The trustee has the power to acquire or dispose of property, for cash or on credit, at public or private sale, or by exchange. 16227. The trustee has the power to manage, control, divide, develop, improve, exchange, partition, change the character of, or abandon trust property or any interest therein.
A trustee is a person or entity responsible for and with the authority for managing and administering your trust according to your instructions and in accordance with state law. They are considered a fiduciary (meaning they are held to a higher standard of care and owe certain duties to the beneficiaries).
Normally, a Trustee will have the following powers: to invest the Trust assets; to deal with land; to delegate certain matters to an agent or nominee; to insure the Trust's property; to make advances of capital to beneficiaries; to provide for beneficiaries who are under age; and to lend funds to beneficiaries.
Ultimately, trustees can only withdraw money from a trust account for specific expenses within certain limitations. Their duties require them to comply with the grantor's wishes. If they breach their fiduciary duties, they will be removed as the trustee and face a surcharge for compensatory damages.
If the trustee is not paying beneficiaries accurately or on time, legal action can be taken against them.
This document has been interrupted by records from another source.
(* ===== verification/Prelude.v ===== *)
(** * The companion relay, verified

    The relay splices two parties, a [mac] and a [phone], that share a secret
    room name, and forwards their (already encrypted) frames.  This library
    models the server side of the program: the room, its storage and event loop,
    the App Attest verification that guards pairing, the process that hosts the
    rooms, the sharding that spreads the rooms over several boxes, and the tools
    that watch them: metrics, the monitor, the dashboard and the watcher.

    ** How the program is put together

    A WebSocket upgrade or an HTTP request reaches the host ([host/server.js]),
    which identifies the client, applies rate limits and caps, checks the room
    name ([src/index.js]) and, when sharded, that this box owns the room's bucket
    ([src/sharding/admission.js]).  It then takes the room's context from the
    runtime ([host/runtime.js]), which builds one [Room] ([src/room.js]) per name,
    serialises the frames of each socket, and evicts the context when it is idle.
    A room keeps everything that must survive eviction in its storage
    ([host/storage.js], one SQLite database for every room) and in the
    attachments of its sockets.  A poller ([src/sharding/shardMapPoller.js])
    fetches the shard map; a change of ownership is handed to the drain scheduler
    ([src/sharding/drainScheduler.js]), which closes relinquished rooms at a
    bounded rate.

    Every box counts what it does ([host/metrics.js]) and serves the counts to
    local scrapes, or pushes them ([host/metricspush.js]).  The monitor
    ([monitor/src/]) receives or pulls them, probes each box from outside with a
    handshake in a room the box owns, mails alerts and shows a page; a dashboard
    beside the box ([dashboard/]) scrapes it into a table and draws its history;
    a watcher ([ops/watch/tick.mjs]) probes all of them and the push relays from
    a third place.

    ** Files

    - Prelude: the tactics, hints and generic lemmas; the [result] type with its
      [let!] notation; the effect type [Eff] (a state, and values or exceptions).
    - Bytes, Crypto, Transcript: hexadecimal and base64, the length-prefixed
      encoding [canon], the cryptography as the class [Crypto] with its laws
      [CryptoLaws] and a concrete instance for the witnesses; the transcripts a
      join, a deletion and an attestation sign ([src/room.js],
      [src/sharding/room.js]).
    - Json: [JSON.parse] on text, with numbers as IEEE doubles.
    - ShardGate: entry gate, bucket, mode, origin, ownership, parameters, wire
      codes (the small files of [src/sharding/] and [src/index.js]).
    - ShardMap, ShardStore, ShardFetch: the shard map ([shardMap.js],
      [ownedSet.js]), the store and poller ([shardMapStore.js],
      [shardMapPoller.js]), the fetch with retries of [host/server.js].
    - Drain: the drain scheduler, against the interface [Rooms] that file Runtime
      implements.
    - Storage: [host/storage.js]: the shared tables, and the single-room storage
      they refine.
    - RoomState, Room, RoomSteps: a room's state, its handlers as effects, and
      the room under its event loop as a step function ([step], [run]).
      AttestApi is the interface of App Attest the room is written against.
    - RoomFacts, RoomProof, Scenario: shared lemmas, the case analysis of a proof
      frame, and concrete runs.  RoomSlots, RoomTickets, RoomLimits, RoomStore,
      RoomPending, RoomDelete, RoomAlarm, RoomCycles: the properties of the room.
    - Utf8, Cbor, Attestation: [TextDecoder], [src/cbor.js], [src/appattest.js],
      with the instance of AttestApi's class.
    - Runtime: the registry of contexts, eviction, [closeRoom], the chunked timer.
    - Host: client address, rate limiters, upgrade gates and socket counters of
      [host/server.js].
    - Reshard: a box in distributed mode: the poller's adoptions, the drain
      passes they cause, the ownership gate of upgrades and the boot
      ([createRelay] of [host/server.js]), over ShardStore, Drain and Runtime.
    - Metrics, HostServer, HostMetrics: [host/metrics.js]; the HTTP handler,
      keepalive, the outbound push ([host/metricspush.js]) and the constructor's
      checks; and what every event of a host adds to the counters.
    - Process: the gates and counters of the host over the registry of rooms,
      with the handshakes and bodies under way between a gate and what it lets in.
    - Service: the relay from boot to shutdown ([createRelay], [listen], [close]):
      file Process with the boot's map fetches, the polls, drain passes, keepalive
      sweeps and pushes that its timers start, in distributed mode or not.
    - HostWire: the bytes of a refused upgrade, read back by a reader of HTTP/1.1.
    - Launch: [bin/relay.js]: the configuration read from the environment, what
      is refused and warned about, the limits the host runs with, the start up to
      the listening port, the signals.
    - Monitor, MonitorFleet, MonitorPush, MonitorCore, MonitorPaging: the monitor
      ([monitor/src/monitor.js], [monitor/src/core.js]): configuration, alert
      rules and cooldown; owned rooms, streaks and the probe's handshake; the
      metrics pages it scrapes; one tick ([run]) and the pulls; sequences of ticks.
      MonitorProbe runs its handshake against the room of file Room.
    - MonitorServer, MonitorHealth, MonitorStore: its HTTP side with the secrets
      and the live refresh ([monitor/src/server.js]), the tick seen from the
      dashboard, the file store ([monitor/src/store.js]).
    - Html, MonitorPage: a specification of the HTML tokenizer, and the page
      [renderDashboard] writes.  MonitorShell: the probe's socket adapter and
      deadline, the requests' verdicts, the settings file.  MonitorMain: the
      process ([main]), its timers, the ticks and the pulls under way.
    - DashParse, DashScrape, DashStore, DashDb, DashSeries, DashTiles, DashServer,
      DashPage, DashShell: the dashboard ([dashboard/]): parsing a scrape ([parse.js]) and
      what it reads of a page that file Metrics rendered; the tables and the
      collectors, alone and together ([db.js], [collector.js]); tiles, charts and alerts
      ([series.js]) and the events they count; the password, the routes and the
      configuration ([auth.js], [server.js], [bin/dashboard.js]); the page: what
      its script draws, its markup, buttons, loads and pointer ([page.js]).
    - Watch: the watcher ([ops/watch/tick.mjs]).
    - Defenses: the defence probe ([tools/probe-defenses.mjs]) driven into the rooms
      of file RoomSteps.

    ** What the theorems show

    - Room.  In every interleaving of connections, frames, requests, resumed
      signature checks, alarms and restarts: one live socket per role
      ([one_socket_per_role]); in an established room only a socket that signed
      this room's nonce, role, name and origin is admitted
      ([established_admission_is_signed]); tickets are used once
      ([tickets_single_use]); the verifier is neither replaced nor wiped without
      authority ([verifier_changes_only_after_wipe],
      [established_room_wiped_only_by_deletion_or_idleness]); frames go to the
      peer only ([frames_reach_only_the_peer]); the pairing cycles, quota,
      pre-auth sockets and rate limits are bounded; alarms sweep and re-arm
      ([alarm_sweeps]).  The places where the code does less than it means to are
      theorems as well ([registration_check_races],
      [lapsed_alarm_never_rearmed], [refused_mac_resets_budget]).
    - Attestation.  What an accepted attestation or assertion proves, and that
      one attestation answers one challenge; the CBOR codec round-trips and its
      decoder is total.
    - Storage.  The shared database gives each room the storage it would have
      alone; [list] is exact and sorted.
    - Runtime and host.  One live context per room name, with the frame that
      breaks it ([late_frame_splits_brain]); timers fire, never early; the
      limiter, client address and counters.
    - Sharding.  A map is accepted exactly when its ranges partition the buckets;
      a bucket has one owner; the poller refines "keep the newest valid map";
      retries are exact; draining is deferred, rate-limited, and completes.
    - Resharding.  From boot, in any order of polls, drain passes, upgrades and
      room events, a box closes only rooms it must give up and admits only what
      it owns ([reshard_safe]); after the last map it settles
      ([resharding_completes]).
    - The process.  Each counter is the number of events it names, and the page a
      monitor or a dashboard scrapes reads those numbers ([relay_metrics_exact]);
      from boot to shutdown the caps on sockets and rooms hold up to the
      operations under way, and nothing passes the gates unowned
      ([service_holds]); a shutdown closes every socket and the storage, and ends
      ([shutdown_clean]); a refused client reads the refusal
      ([refusals_readable]); when exactly the executable serves, and with what it
      then runs ([launch_exact]).
    - Monitor.  A silent relay is mailed about and a reporting one is not
      by the process with its ticks, pulls and pushes in any order
      ([silent_relay_is_mailed]), and a pull before the first tick is [pullRelays]
      ([first_pull_then_tick]); mail is paced and an active alert never left
      unmailed for longer ([alert_mail_paced]); nothing is stored or shown
      without its secret ([requests_need_their_secret]); the dashboard shows the
      tick's verdicts ([dashboard_shows_tick_verdicts]) and its HTML is the
      intended page whatever the texts contain ([page_reads_as_intended]); the
      probe uses a room the host owns ([probe_room_is_owned]), succeeds on the
      modelled room ([probe_succeeds_on_fresh_room]), and has one verdict, by its
      deadline ([probe_verdict_exact]); a stopped [put] leaves the old value or
      the new one ([put_is_atomic]).
    - Dashboard.  The tiles count the relay's events across restarts
      ([tiles_count_events]), the charts are the rates, means and shares of their
      slots and add up to the tiles ([charts_agree_with_tiles]), both histories are exact within their retention
      ([histories_exact]), nothing is told without the password
      ([dashboard_needs_password]), the page draws what it is sent,
      for the relay and the push relay ([page_draws_the_payload]), and shows and
      asks for the range last pressed ([page_follows_its_buttons]).
    - Watcher.  Each verdict means what it says of the hosts, the push relays and
      the controls ([watch_verdict_exact]).
    - Defence probe.  Against these rooms, within their windows, the tool reports
      every attack stopped ([defenses_held]).
    - Defects.  Where modelling showed the code doing less than its comments say,
      a lemma says so: besides those of the room and the runtime,
      [null_snapshot_stops_the_monitor], [overlapping_puts_tear],
      [inherited_range_is_empty], [watch_well_unprobed],
      [fractional_hops_lose_the_address], [flap_share_exceeds_one],
      [area_crosses_the_gap], [pointer_ignores_the_margin],
      [refusal_reported_as_attack], [closed_before_bound],
      [late_answer_shows_the_old_range], [overlapping_ticks_mail_twice],
      [interval_with_unit] and the examples
      [close_in_between] and [slow_link_gets_through].

    ** Modelling decisions

    - A handler is atomic up to an await on real asynchronous work (WebCrypto).
      The storage calls are synchronous underneath, so awaiting them yields only
      to microtasks, and the per-socket chains and pins keep other handlers of
      the room out, as [host/storage.js] and [host/runtime.js] explain.  At a
      WebCrypto await a handler is a value of [suspended] that the event loop
      resumes, in any order, with any other step in between.
    - In file Runtime a frame pins its context when it arrives; [_dispatch] pins in
      the run that is chained after the socket's earlier frames.
    - Each segment of a handler takes the time [now] and its random bytes as
      arguments; two readings of the clock within a segment are one.
    - Strings are their UTF-8 bytes, times and counts are [Z] (JavaScript
      integers far below 2^53); JSON numbers are doubles; token buckets are
      rationals.  Stored values are a tagged union instead of JSON text.  The
      contents of a binary frame are read as text the way [TextDecoder] does
      where it matters (App Attest); a relayed frame is opaque.
    - Packages and platform services are parameters: SHA-256, ECDSA, X.509
      parsing, [fetch], timers.  Each law assumed of them is a field of
      [CryptoLaws] or a named hypothesis, and is met by the instance the
      witnesses use.
    - The numbers of a configuration are the exact values of their decimals (Q),
      as are sums and quotients of the dashboard and the coordinates it draws,
      rounded where the code rounds.  Alerts keep what they found instead of
      their text.
    - What the network, the disk and the platform's parsers answer is an argument
      (a tick's [deps], the events of a probe's socket, the decoder of base64);
      the order of [localeCompare], local times and the text of a number with a
      fraction are arguments too.  A directory is names over inodes, so that
      files can be renamed while open; a table is a map from row ids.
    - An upgrade is one step of a box in file Reshard (the runtime pins the
      context across it); in file Runtime its parts interleave.
    - Log lines that depend on [RELAY_LOG] and the wording of some error messages
      are left out; lifecycle log lines and every reply to a client are modelled.

    ** Bounds and fuel

    Recursions that are not structural carry fuel, with a lemma or theorem that
    the fuel given by the caller is enough: [JSON.parse] takes twice the length of
    the text ([JSON_parse_fuel]); the CBOR reader twice the number of bytes plus one ([decode_total]);
    the chunked timer one hop per [MAX_DELAY] of the delay ([armTimer_fires]).
    Everything else is structural, or iterates over a list.

    ** Not modelled

    The wording of alerts and mail bodies, log lines and the printed report of
    the watcher.  The style sheet of the dashboard's page and the colors of its
    lines.  The start of the monitor and the dashboard beyond what files DashDb
    and MonitorMain have of it: the binding of their ports.  Disk errors, apart from the
    monitor's file store.  Shell scripts and unit files.  Direct mode and an
    injected map store in file Reshard (there is nothing to drain there).  The
    handlers of the rooms inside files Process and Service: there a room is its
    context in the registry, and file RoomSteps has what it does. *)

From stdpp Require Export base gmap sets list strings sorting.
From Stdlib Require Export ZArith Lia.
From Stdlib Require Import Ascii.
The answer is a resounding yes. The ability to seek removal and replacement of a trustee is one of your most important rights as a trust beneficiary. And it may be the only option you have for ensuring you receive your rightful inheritance from a deceased loved one's trust.
Generally speaking, once a trust becomes irrevocable, the trustee is entirely in control of the trust assets and the donor has no further rights to the assets and may not be a beneficiary or serve as a trustee.
The trustee must act solely in the interest of the beneficiaries, avoiding conflicts of interest and self-dealing. Any breach of this duty can result in personal liability.
Reasons for removing a trustee
They may reach the end of their term of office. They may choose to step down. Their circumstances may change in a way which stops them from continuing their role.
Being a trustee is also a role that can be quite time consuming, more so than most people assume. Depending on the nature of the estate, being a trustee can require quite a few hours, which can be hard to come by if the trustee also has a full-time job, a family, and/or other obligations.
In general, the steps to this process are: The trustee must send a written notice to the beneficiary to vacate the real property. Under California law, if the beneficiary has been in possession of the property for less than a year, then a 30-day notice is sufficient.
A trustee can end up having to pay taxes out of their own personal funds if they fail to take action on behalf of the estate in a timely way. Of course, they can also face criminal liability for such crimes as taking money out of a trust to pay for their own kids' college tuition. Yup, that's stealing.
While a POA agent can make decisions on the principal's finances and health care, their role essentially dies with the death of the principal. A trustee, however, is responsible for the assets held within a trust and their administration following the trustor's death or guidelines of the trust document.
Under California law, embezzling trust funds or property valued at $950 or less is a misdemeanor offense and is punishable by up to 6 months in county jail. If a trustee embezzles more than $950 from the trust, they can be charged with felony embezzlement, which carries a sentence of up to 3 years in jail.
Yes, a trustee can override a beneficiary if the beneficiary requests something that is not permitted under the law or by the terms of the trust. Under California Probate Code §16000, trustees must administer the trust according to the terms of the trust instrument.
Trustees hold legal powers such as managing assets, making investment decisions, distributing funds to beneficiaries, and ensuring compliance with trust terms and laws.
A common misunderstanding is that the trust owns the property within it. This is not really true. The trustee of the trust holds legal title to the trust property. The trust beneficiaries hold beneficial title to the trust property.
Serving as the trustee of a trust instills a person with significant power. They have access to all the trust assets, but with a catch: They can only use those assets to carry out the instructions of the trust.
One way to remove a trustee is to rely on an express provision in the trust instrument. This provision may either be a power of removal, or a provision for the automatic removal of a trustee.
In this case, the trustee can and must sue the offending beneficiary. The rules for any trustee to sue include showing a proper cause of action, such as a tort, contract, or quasi-contract claim, and showing the resulting damages.
While a trustee may not legally withhold trust assets based on their own discretion, they may withhold assets if the power and discretion is afforded to them by the terms laid out in the trust document.
Misappropriation of trust assets is when a trustee unlawfully uses them for personal gain without beneficiary consent. This act breaches their fiduciary duty. If such misconduct arises, beneficiaries can petition the probate court for the trustee's removal.
A trustee typically has the most control in running their trust. They are granted authority by their grantor to oversee and distribute assets according to terms set out in their trust document, while beneficiaries merely reap its benefits without overseeing its operations themselves.